Consumer Safety Alert on Cosmetic Injectable Complications
New York, NY -- October 1, 2007. The Physicians Coalition for Injectable Safety today issued a consumer warning about complications arising from cosmetic injectable treatments offered in non-medical settings, by unqualified providers, and also warned about the use of substances that may be imported, unidentifiable and illegal.
A recent survey* of Coalition member physicians reveals the following related to complications seen from cosmetic injectables:
- 45% report complications seen resulting from an injectable administered by an unqualified provider
- 35% report complications seen resulting from an injectable administered in a non-medical setting
- 32% report complications seen resulting from an unknown substance
- 14.5% report a patient would not disclose the origin of treatment after suffering a complication
"FDA approved cosmetic injectables have a very safe track record with predictable outcomes in treating aging conditions of the face," says Coalition leader Ira D. Papel, MD, associate professor, Johns Hopkins University, Baltimore, Maryland. "Complications are on the rise because the casual attitude and easy access to these treatments has taken them out of the medical office, put them in the hands of unqualified providers or non-physicians, as well as put black market and non-approved injectables on the market."
FDA approved cosmetic injectables are popular and growing with good reason: they offer safe, non-surgical means to improve facial appearance. The Coalition offers consumers these very simple questions to ask before considering any cosmetic injectable procedure:
- Doctor: Is this treatment being recommended by a qualified doctor who regularly treats similar conditions, in an appropriately licensed and equipped medical facility?
- Brand: Is the injectable recommended approved by the U.S. FDA for cosmetic indications and is it appropriately labeled and packaged to reflect its authenticity and approval?

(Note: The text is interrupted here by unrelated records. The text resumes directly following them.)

(** X19.  The prediction view never raises, and this is its answer in each
    case.  It answers 405 to any method but POST, 500 with the exception
    when decoding the body raises, and 400 to a body without symptoms, in
    the three cases without a look at the engine, which is not even
    built.  On a POST with symptoms it asks [get_engine] for the engine:
    when building it raises, the answer is 500 with that exception; when
    [predict] returns a result, the answer is 200 with that result; when
    [predict] raises, the answer is 500 with its exception; in the last
    two cases the singleton holds the engine as [predict] left it.
    Conversely an answer of 200 carries the result of [predict] on a
    non-empty list, so no answer of the view carries the status
    [no_symptoms]. *)
Theorem X19_api_predict_responses (construct : exn + RF.Engine) (method : string)
    (body : exn + option (list string)) (st : Api.Singleton) :
  ∃ resp st',
    Api.predict_disease_api construct method body st = (inr resp, st') ∧
    Api.status_code resp ∈ [200; 400; 405; 500] ∧
    (method ≠ "POST" →
     resp = {| Api.content := Api.Error "Method not allowed";
               Api.status_code := 405 |} ∧ st' = st) ∧
    (method = "POST" → ∀ e, body = inl e →
     resp = {| Api.content := Api.ErrorOf e; Api.status_code := 500 |} ∧
     st' = st) ∧
    (method = "POST" → body = inr None ∨ body = inr (Some []) →
     resp = {| Api.content := Api.Error "No symptoms provided";
               Api.status_code := 400 |} ∧ st' = st) ∧
    (method = "POST" → ∀ symptoms, body = inr (Some symptoms) →
     symptoms ≠ [] →
     (∀ x st1, Api.get_engine construct st = (inl x, st1) →
        resp = {| Api.content := Api.ErrorOf x; Api.status_code := 500 |} ∧
        st' = st1) ∧
     (∀ engine st1, Api.get_engine construct st = (inr engine, st1) →
        (∀ r engine', RF.predict symptoms engine = (inr r, engine') →
           resp = {| Api.content := Api.Prediction r;
                     Api.status_code := 200 |} ∧
           st' = Some engine') ∧
        (∀ x engine', RF.predict symptoms engine = (inl x, engine') →
           resp = {| Api.content := Api.ErrorOf x;
                     Api.status_code := 500 |} ∧
           st' = Some engine'))) ∧
    (Api.status_code resp = 200 →
     ∃ symptoms engine r engine',
       method = "POST" ∧ body = inr (Some symptoms) ∧ symptoms ≠ [] ∧
       Api.get_engine construct st = (inr engine, Some engine) ∧
       RF.predict symptoms engine = (inr r, engine') ∧
       Api.content resp = Api.Prediction r ∧ st' = Some engine' ∧
       RF.status r ≠ "no_symptoms").
Proof.
  rewrite ApiFacts.predict_api_cases.
  destruct (String.eqb method "POST") eqn:Hm.
  2:{ eexists _, _. split; [done|]. apply String.eqb_neq in Hm.
      split_and!; try done. by compute_done. }
  apply String.eqb_eq in Hm as ->.
  destruct body as [e|data].
  { eexists _, _. split; [done|]. split_and!; try done.
    - by compute_done.
    - by intros _ e' [= <-].
    - by intros _ [|]. }
  destruct (default [] data) as [|s l] eqn:Hdata.
  { eexists _, _. split; [done|]. split_and!; try done.
    - by compute_done.
    - intros _ symptoms [= ->] Hne. simpl in Hdata. done. }
  assert (Hbody : data = Some (s :: l)).
  { destruct data as [l'|]; simpl in Hdata; by subst. }
  subst data.
  destruct (Api.get_engine construct st) as [[x|engine] st1] eqn:Hget.
  { eexists _, _. split; [done|]. split_and!; try done.
    - by compute_done.
    - by intros _ [|].
    - intros _ symptoms [= <-] _. split.
      + by intros x' st1' [= <- <-].
      + by intros engine st1'. }
  assert (Hst1 : st1 = Some engine).
  { unfold Api.get_engine in Hget. destruct st as [e0|].
    - by injection Hget as <- <-.
    - destruct construct as [x|e0]; [done|]. by injection Hget as <- <-. }
  subst st1.
  destruct (RF.predict (s :: l) engine) as [[x|r] e'] eqn:Hp.
  { eexists _, _. split; [done|]. split_and!; try done.
    - by compute_done.
    - by intros _ [|].
    - intros _ symptoms [= <-] _. split; [by intros x' st1'|].
      intros engine0 st1' [= <- <-]. rewrite Hp. split.
      + by intros r engine'.
      + by intros x' engine' [= <- <-]. }
  eexists _, _. split; [done|]. split_and!; try done.
  - by compute_done.
  - by intros _ [|].
  - intros _ symptoms [= <-] _. split; [by intros x' st1'|].
    intros engine0 st1' [= <- <-]. rewrite Hp. split.
    + by intros r' engine' [= <- <-].
    + by intros x' engine'.
  - intros _. exists (s :: l), engine, r, e'. split_and!; try done.
    by apply (ApiFacts.predict_status (s :: l) engine r e').
Qed.
Definition ofAscii (s : string) : list N :=
  List.map Ascii.N_of_ascii (String.list_ascii_of_string s).

(** The code units the regular expression class [\s] matches. *)
Definition isWhitespace (c : N) : bool :=
  ((9 <=? c) && (c <=? 13) || (c =? 32) || (c =? 160) || (c =? 5760)
   || (8192 <=? c) && (c <=? 8202) || (c =? 8232) || (c =? 8233)
   || (c =? 8239) || (c =? 8287) || (c =? 12288) || (c =? 65279))%N.

(** A text without any whitespace code unit. *)
Definition clean (s : list N) : Prop :=
  Forall (fun c => isWhitespace c = false) s.

(** A template literal prints an undefined value as [undefined]. *)
Definition interpolate (v : option (list N)) : list N :=
  default (ofAscii "undefined") v.

End Utf16.

Module AwsS3Service.

Record MulterFile := mkFile {
  originalname : list N;
  mimetype : list N;
  size : N;
  buffer : list N
}.

Record PutObjectCommand := mkPut {
  putBucket : option (list N);
  putKey : list N;
  putBody : list N;
  putContentType : list N
}.

Inductive UploadError :=
| TypeError (msg : string)
| S3Error (msg : string).

(** The two lines [uploadFile] writes with [console.log]. *)
Inductive LogLine :=
| Uploading (name mimetype : list N) (size : N)
| UploadComplete (url : list N).

(** [s.replace(/\s+/g, '_')]: every maximal run of whitespace becomes one
    underscore.  [inRun] tells that the unit before was whitespace. *)
Fixpoint replaceRuns (inRun : bool) (s : list N) : list N :=
  match s with
  | [] => []
  | c :: s' =>
      if Utf16.isWhitespace c
      then if inRun then replaceRuns true s' else 95%N :: replaceRuns true s'
      else c :: replaceRuns false s'
  end.

Definition sanitizedFilename (name : list N) : list N := replaceRuns false name.

Section Service.
(** The S3 client: its state and what [send] does with a command. *)
Variable S3 : Type.
Variable send : PutObjectCommand → S3 → S3 * option string.
(** [configService.get('AWS_REGION')] and [get('S3_BUCKET_NAME')] *)
Variable region : option (list N).
Variable bucket : option (list N).

(** [`${uuid()}-${sanitizedFilename}`] *)
Definition objectKey (uuid : list N) (file : MulterFile) : list N :=
  uuid ++ Utf16.ofAscii "-" ++ sanitizedFilename (originalname file).

(** [`https://s3.${region}.amazonaws.com/${this.bucket}/${key}`] *)
Definition objectUrl (key : list N) : list N :=
  Utf16.ofAscii "https://s3." ++ Utf16.interpolate region
  ++ Utf16.ofAscii ".amazonaws.com/" ++ Utf16.interpolate bucket
  ++ Utf16.ofAscii "/" ++ key.

(** [uploadFile(file)], with the value [uuid()] returns.  A request
    without a file part hands [undefined] over, and reading
    [file.originalname] throws. *)
Definition uploadFile (uuid : list N) (file : option MulterFile)
    (w : S3 * list LogLine) : (S3 * list LogLine) * (UploadError + list N) :=
  match file with
  | None =>
      (w, inl (TypeError
                 "Cannot read properties of undefined (reading 'originalname')"))
  | Some f =>
      let log1 := w.2 ++ [Uploading (originalname f) (mimetype f) (size f)] in
      let key := objectKey uuid f in
      match send (mkPut bucket key (buffer f) (mimetype f)) w.1 with
      | (s3', Some err) => ((s3', log1), inl (S3Error err))
      | (s3', None) =>
          let url := objectUrl key in
          ((s3', log1 ++ [UploadComplete url]), inr url)
      end
  end.

End Service.
End AwsS3Service.

Module MediaController.

Record UploadResponse := mkUploadResponse {
  responseUrl : list N;
  responseName : list N;
  responseType : list N
}.

Section Controller.
Variable S3 : Type.
Variable send : AwsS3Service.PutObjectCommand → S3 → S3 * option string.
Variable region : option (list N).
Variable bucket : option (list N).

(** [POST media/upload] *)
Definition upload (uuid : list N) (file : option AwsS3Service.MulterFile)
    (w : S3 * list AwsS3Service.LogLine)
    : (S3 * list AwsS3Service.LogLine)
      * (AwsS3Service.UploadError + UploadResponse) :=
  match AwsS3Service.uploadFile S3 send region bucket uuid file w with
  | (w', inl e) => (w', inl e)
  | (w', inr url) =>
      match file with
      | Some f =>
          (w', inr (mkUploadResponse url (AwsS3Service.originalname f)
                                     (AwsS3Service.mimetype f)))
      | None =>
          (w', inl (AwsS3Service.TypeError
                      "Cannot read properties of undefined (reading 'originalname')"))
      end
  end.

End Controller.
End MediaController.

(** ** The rest of [AuthController]: signup and the second factor *)

Record SignupDto := mkSignupDto {
  signupEmail : string;
  signupPassword : string;
  signupName : string
}.

Record Verify2FADto := mkVerify2FADto {
  verifyEmail : string;
  verifyToken : string
}.

(** What [signup] resolves to. *)
Record SignupResult := mkSignupResult {
  signupAccessToken : option string;
  signupRefreshToken : option string;
  emailVerificationRequired : option bool
}.

(** The two further operations of [AuthService] the boundary calls. *)
Record AuthServiceSignupApi (S : Type) := mkSignupApi {
  apiSignup : string → string → string → option string → option string →
              S → S * (Rejection + SignupResult);
  apiVerify2FA : string → string → option string → option string →
              S → S * (Rejection + TokenPair)
}.

Arguments apiSignup {S}.
Arguments apiVerify2FA {S}.

Module AuthControllerSignup.
Section Controller.
Context {S : Type} (authService : AuthServiceSignupApi S).

(** [POST auth/signup]: the cookies, then the body
    [{ success: true, emailVerificationRequired }]. *)
Definition signup (signupDto : SignupDto) (req : Request) (st : S)
    : S * (Rejection + list Effect * option bool) :=
  match apiSignup authService (signupEmail signupDto)
          (signupPassword signupDto) (signupName signupDto) (ip req)
          (userAgent req) st with
  | (st', inl e) => (st', inl e)
  | (st', inr result) =>
      (st', inr ([SetCookie "accessToken" (signupAccessToken result)
                    accessMaxAge;
                  SetCookie "refreshToken" (signupRefreshToken result)
                    refreshMaxAge],
                 emailVerificationRequired result))
  end.

(** [POST auth/verify-2fa] *)
Definition verify2FA (verify2FADto : Verify2FADto) (req : Request) (st : S)
    : S * (Rejection + list Effect) :=
  match apiVerify2FA authService (verifyEmail verify2FADto)
          (verifyToken verify2FADto) (ip req) (userAgent req) st with
  | (st', inl e) => (st', inl e)
  | (st', inr tp) =>
      (st', inr [SetCookie "accessToken" (Some (pairAccessToken tp))
                   accessMaxAge;
                 SetCookie "refreshToken" (Some (pairRefreshToken tp))
                   refreshMaxAge;
                 Json SuccessBody])
  end.

End Controller.
End AuthControllerSignup.

(** A cookie a handler may set: one of the two token cookies, with its
    fixed lifetime. *)
Definition tokenCookie (e : Effect) : Prop :=
  match e with
  | SetCookie name _ maxAge =>
      (name = "accessToken" ∧ maxAge = 900000) ∨
      (name = "refreshToken" ∧ maxAge = 2592000000)
  | _ => True
  end.

Definition setsCookie (name : string) (e : Effect) : bool :=
  match e with
  | SetCookie n _ _ => String.eqb n name
  | _ => false
  end.

(** ** Reading a project: [ProjectsService.findOne] *)

Module ProjectsReads.
Import ProjectsService.

Inductive ReadError :=
| Http (e : Exception)
| NullReference (msg : string).

Section Service.
Variable T : Type.
Variable toObjectId : string → option string.

(** What [populate] finds for a reference to a user. *)
Definition userById (w : World T) (i : string) : option User :=
  List.find (fun u => String.eqb (uid u) i) (worldUsers w).

(** [populate('members', ...)]: references without a document are left
    out of the array. *)
Definition populatedMembers (w : World T) (p : Project) : list User :=
  omap (userById w) (members p).

(** [findOne(id, userEmail)].  [populate('createdBy', ...)] stores [null]
    when the creator's document is gone, and [project.createdBy._id] then
    throws.  The team reference plays no part in the check; the document
    is returned as stored. *)
Definition findOne (i userEmail' : string) (w : World T)
    : ReadError + Project :=
  match userByEmail T w userEmail' with
  | None => inl (Http (NotFoundException "User not found"))
  | Some user =>
      match toObjectId i with
      | None => inl (Http CastError)
      | Some k =>
          match projects w !! k with
          | None => inl (Http (NotFoundException "Project not found"))
          | Some project =>
              match userById w (createdBy project) with
              | None =>
                  inl (NullReference
                         "Cannot read properties of null (reading '_id')")
              | Some creator =>
                  if String.eqb (uid creator) (uid user)
                     || existsb
                          (fun member => String.eqb (uid member) (uid user))
                          (populatedMembers w project)
                  then inr project
                  else inl (Http (ForbiddenException
                                    "You do not have access to this project"))
              end
          end
      end
  end.

End Service.
End ProjectsReads.

(** ** Tasks: what the request validation and the schema accept *)

Module Tasks.

(** [@IsEnum([...])] of [CreateTaskDto] *)
Definition dtoLabels : list string := ["High"; "Medium"; "Low"; "Stand-by"].
Definition dtoStatuses : list string := ["todo"; "in-progress"; "done"].
Definition dtoPriorities : list string := ["low"; "medium"; "high"].

(** [enum: [...]] of the [Task] schema *)
Definition schemaLabels : list string := ["High"; "Medium"; "Low"; "Stand-by"].
Definition schemaStatuses : list string :=
  ["todo"; "in-progress"; "review"; "completed"].
Definition schemaPriorities : list string := ["low"; "medium"; "high"].

(** [@IsOptional() @IsEnum(values)]: an absent field passes, a present one
    must be one of the values. *)
Definition dtoAccepts (values : list string) (v : option string) : bool :=
  match v with
  | None => true
  | Some s => existsb (String.eqb s) values
  end.

(** [@Prop({ default, enum })]: an absent field takes the default, if any,
    and what is then stored must be one of the values. *)
Definition schemaStores (d : option string) (values : list string)
    (v : option string) : option (option string) :=
  match (match v with Some s => Some s | None => d end) with
  | None => Some None
  | Some s => if existsb (String.eqb s) values then Some (Some s) else None
  end.
(** * util/net/http_transport_win.cc: HTTPTransportWin::ExecuteSynchronously

    A shallow embedding of the WinHTTP transport of Crashpad.  The one
    function of the file, [ExecuteSynchronously], is written as a computation
    in a small state-and-exit monad: the state holds the log of WinHTTP calls
    made so far, the stack buffer [buf] of the send loop, the running
    [total_written] counter and the caller's [response_body] string; a
    computation either goes on, leaves the function with [return b], or
    stops the process (a failed CHECK/DCHECK, a store outside [buf]).

    WinHTTP, the request body stream and the string-to-number conversion are
    collaborators of the file: their answers are taken from an oracle record
    and from scripts, so every theorem holds for every behaviour they can
    show. *)

From Stdlib Require Import String Ascii Strings.Byte.
From Stdlib Require Import Floats.
From Stdlib Require Import ZArith NArith Bool Lia List.
Import ListNotations.
Open Scope Z_scope.
Open Scope list_scope.

(** ** Bytes and characters *)

Definition CR : byte := "013"%byte.
Definition LF : byte := "010"%byte.
Definition NUL : byte := "000"%byte.
Definition char_0 : byte := "0"%byte.

Definition byte_val (c : byte) : Z := Z.of_N (Byte.to_N c).

(** ** The stack buffer of the send loop (lines 221-231)

    [struct { char size[8]; char crlf0[2]; uint8_t data[32 * 1024];
    char crlf1[2]; } buf], with the [static_assert] that the struct has no
    padding: the four fields follow one another.  The buffer is a byte array
    and the fields are offset ranges of it. *)

Definition sizeof_size : Z := 8.
Definition sizeof_crlf0 : Z := 2.
Definition sizeof_data : Z := 32 * 1024.
Definition sizeof_crlf1 : Z := 2.

(** The [static_assert]: [sizeof(buf)] is the sum of the field sizes. *)
Definition sizeof_buf : Z :=
  sizeof_size + sizeof_crlf0 + sizeof_data + sizeof_crlf1.

Definition offsetof_size : Z := 0.
Definition offsetof_crlf0 : Z := offsetof_size + sizeof_size.
Definition offsetof_data : Z := offsetof_crlf0 + sizeof_crlf0.
Definition offsetof_crlf1 : Z := offsetof_data + sizeof_data.

Inductive buf_field : Type :=
| field_size
| field_crlf0
| field_data
| field_crlf1.

(** The field an offset of [buf] falls in; [None] outside the struct. *)
Definition field_of_offset (off : Z) : option buf_field :=
  if off <? offsetof_size then None
  else if off <? offsetof_crlf0 then Some field_size
  else if off <? offsetof_data then Some field_crlf0
  else if off <? offsetof_crlf1 then Some field_data
  else if off <? sizeof_buf then Some field_crlf1
  else None.

(** Reading and writing the byte array.  A store of [bytes] at offset [off]
    is defined when it stays inside the array. *)
Definition load (b : list byte) (off : Z) : byte :=
  nth (Z.to_nat off) b NUL.

Definition store_bytes (b : list byte) (off : Z) (bytes : list byte)
  : option (list byte) :=
  if (0 <=? off) && (off + Z.of_nat (length bytes) <=? Z.of_nat (length b))
  then Some (firstn (Z.to_nat off) b ++ bytes
             ++ skipn (Z.to_nat off + length bytes) b)
  else None.

(** The bytes [WinHttpWriteData] is handed: [size] bytes from [start]. *)
Definition sub_bytes (b : list byte) (start size : Z) : list byte :=
  firstn (Z.to_nat size) (skipn (Z.to_nat start) b).

(** ** [_snprintf(buf.size, sizeof(buf.size), "%08x", data_bytes_ui)]

    [%08x] prints an [unsigned int] in lowercase hexadecimal, zero-padded to
    width 8; a 32-bit value never needs more than 8 digits. *)

Definition hex_digits : list byte :=
  ["0"; "1"; "2"; "3"; "4"; "5"; "6"; "7";
   "8"; "9"; "a"; "b"; "c"; "d"; "e"; "f"]%byte.

Definition hex_digit (d : Z) : byte := nth (Z.to_nat d) hex_digits char_0.

Fixpoint format_08x_digits (width : nat) (v : Z) : list byte :=
  match width with
  | O => []
  | S w => format_08x_digits w (v / 16) ++ [hex_digit (v mod 16)]
  end.

Definition format_08x (v : Z) : list byte := format_08x_digits 8 v.

(** [_snprintf] with [count] equal to the formatted length stores the
    characters without a terminating NUL and returns their number; with a
    longer output it stores [count] characters and returns a negative
    value; with a shorter one it appends the NUL. *)
Definition _snprintf_08x (count : Z) (v : Z) : Z * list byte :=
  let s := format_08x v in
  let len := Z.of_nat (length s) in
  if len =? count then (len, s)
  else if len <? count then (len, s ++ [NUL])
  else (-1, firstn (Z.to_nat count) s).

(** ** Skip leading zeroes in the chunk size (lines 263-269)

    [for (size_len = sizeof(buf.size); size_len > 1; --size_len)
       if (buf.size[sizeof(buf.size) - size_len] != '0') break;] *)
Fixpoint skip_leading_zeroes (size_len : nat) (b : list byte) : nat :=
  match size_len with
  | S (S _ as n) =>
      if Byte.eqb (load b (offsetof_size + (sizeof_size - Z.of_nat size_len)))
                  char_0
      then skip_leading_zeroes n b
      else size_len
  | _ => size_len
  end.

(** ** Collaborators *)

(** [URL_COMPONENTS] as [WinHttpCrackUrl] fills it: the scheme, and the host
    name, path and extra info as (pointer, length) views of the URL. *)
Definition INTERNET_SCHEME_HTTP : Z := 1.
Definition INTERNET_SCHEME_HTTPS : Z := 2.

Record URL_COMPONENTS : Type := {
  nScheme : Z;
  lpszHostName : string;
  nPort : Z;
  lpszUrlPath : string;
  lpszExtraInfo : string
}.

(** The three [ScopedHINTERNET] handles of the function. *)
Inductive HINTERNET : Type :=
| session
| connect
| request.

(** What leaves the function: every WinHTTP call with its arguments (and,
    for the two response queries, its answer), and every [LOG(ERROR)]. *)
Inductive event : Type :=
| Called_WinHttpOpen
| Called_WinHttpSetTimeouts (timeout_in_ms : Z)
| Called_WinHttpCrackUrl (url_wide : string)
| Called_WinHttpConnect (host_name : string) (port : Z)
| Called_WinHttpOpenRequest (verb url_path : string) (secure : bool)
| Called_WinHttpAddRequestHeaders (header_string : string)
| Called_WinHttpSendRequest (total_length : Z)
| Called_WinHttpWriteData (bytes : list byte)
| Called_WinHttpReceiveResponse
| Called_WinHttpQueryHeaders (status_code : option Z)
| Called_WinHttpReadData (bytes : option (list byte))
| Called_WinHttpCloseHandle (handle : HINTERNET)
| LOG_ERROR_WinHttpMessage (extra : string)
| LOG_ERROR_HTTP_status (status_code : Z).

(** WinHTTP answers as it likes: each answer may depend on everything that
    happened before.  [false] and [None] are the failure returns (a null
    handle, a [FALSE] result).  [WinHttpWriteData] reports the number of
    bytes written; the response body arrives as a script of
    [WinHttpReadData] results, after which the stream stays at its end. *)
Record WinHttp : Type := {
  WinHttpOpen_result : list event -> bool;
  WinHttpSetTimeouts_result : list event -> bool;
  WinHttpCrackUrl_result : list event -> string -> option URL_COMPONENTS;
  WinHttpConnect_result : list event -> bool;
  WinHttpOpenRequest_result : list event -> bool;
  WinHttpAddRequestHeaders_result : list event -> string -> bool;
  WinHttpSendRequest_result : list event -> bool;
  WinHttpWriteData_result : list event -> list byte -> option Z;
  WinHttpReceiveResponse_result : list event -> bool;
  WinHttpQueryHeaders_result : list event -> option Z;
  WinHttpCloseHandle_result : list event -> bool;
  WinHttpReadData_script : list (option (list byte))
}.

(** One [HTTPBodyStream::GetBytesBuffer] result: [-1], or the bytes copied
    into the buffer (their number is the return value, [0] at the end of the
    stream). *)
Inductive read_result : Type :=
| read_failed
| read_bytes (data : list byte).

(** The members of the [HTTPTransport] base class the function reads.
    [headers()] is a [std::map]: the list is its iteration sequence, so the
    names in it are distinct.  [body_stream()] is the script of the reads it
    will answer; once the script is used up the stream is at its end. *)
Record HTTPTransport : Type := {
  url : string;
  method : string;
  timeout : float;
  headers : list (string * string);
  body_stream : list read_result
}.

(** Modelled from the spec: the constant [kContentLength] of
    util/net/http_headers.h, the header name "Content-Length". *)
Definition kContentLength : string := "Content-Length"%string.

Definition WINHTTP_IGNORE_REQUEST_TOTAL_LENGTH : Z := 0.
Definition UINT32_MAX : Z := 2 ^ 32 - 1.

(** ** The monad *)

Inductive fatal : Type :=
| check_failed       (* a CHECK or DCHECK that does not hold: LOG(FATAL) *)
| out_of_bounds.     (* a store outside [buf] *)

Inductive result (A : Type) : Type :=
| Continue (a : A)
| Return (b : bool)
| Fatal (f : fatal).

Arguments Continue {A} a.
Arguments Return {A} b.
Arguments Fatal {A} f.

(** The state a call runs in.  [buf] is declared in the body of the send
    loop without an initialiser: a pass starts with whatever the stack slot
    holds, which here is what the pass before left in it. *)
Record world : Type := {
  trace : list event;
  buf : list byte;
  total_written : Z;
  response_body : option (list byte)
}.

- Safety: Have the proper procedures been followed? The physician has evaluated conditions, recommended treatment, offered alternatives and clearly defined the potential outcomes including any complications.
"Patients bear some responsibility for their own safety by making educated choices," adds Dr. Papel.
To learn specifics about the FDA approved brands of cosmetic injectables and their benefits, the qualification of appropriate injectors and physicians, or to see video of live appropriately administered injectables, visit http://www.injectablesafety.org.
*Survey conducted in June/July 2007 represents physicians who are members of the American Society for Aesthetic Plastic Surgery, the American Society of Facial Plastic and Reconstructive Surgery and the American Society of Ophthalmic Plastic and Reconstructive Surgery, with a +/- 3.5% margin of error and a 95% level of confidence.
The Physicians Coalition for Injectable Safety is an alliance of specialty physician organizations including the American Society for Aesthetic Plastic Surgery, American Academy of Facial Plastic and Reconstructive Surgery, and the American Society of Ophthalmic Plastic and Reconstructive Surgery. The mission of the Coalition is to provide the public with unbiased and necessary information on injectable cosmetic treatments, appropriate injectors and where to safely access cosmetic medical procedures. Our goal is to promote treatment supervised by properly qualified and trained, board-certified doctors and to promote only the use of U.S. FDA-approved, appropriately administered product. More information can be found at http://www.injectablesafety.org.
The 2400-member American Society for Aesthetic Plastic Surgery (ASAPS), founded in 1967, is the leading professional organization of plastic surgeons certified by the American Board of Plastic Surgery who specialize in cosmetic plastic surgery. With 2,100 members in the U.S., Canada, and many other countries, ASAPS is at the forefront of innovation in aesthetic plastic surgery around the world.
The American Academy of Facial Plastic and Reconstructive Surgery is the world's largest specialty association that represents over 2,700 facial plastic and reconstructive surgeons throughout the world. The AAFPRS is a National Medical Specialty Society of the American Medical Association (AMA), and holds an official seat in both the AMA House of Delegates and the American College of Surgeons board of governors. AAFPRS members are board certified surgeons whose focus is surgery of the face, head, and neck.
The American Society of Ophthalmic Plastic and Reconstructive Surgery represent surgeons qualified in plastic surgery of the eyelids and surrounding facial structures. Fellows of the Society are board certified in ophthalmology, have completed fellowships in oculofacial plastic surgery (currently two years), and perform aesthetic, plastic, and reconstructive surgery of the face, orbits, eyelids, and lacrimal system.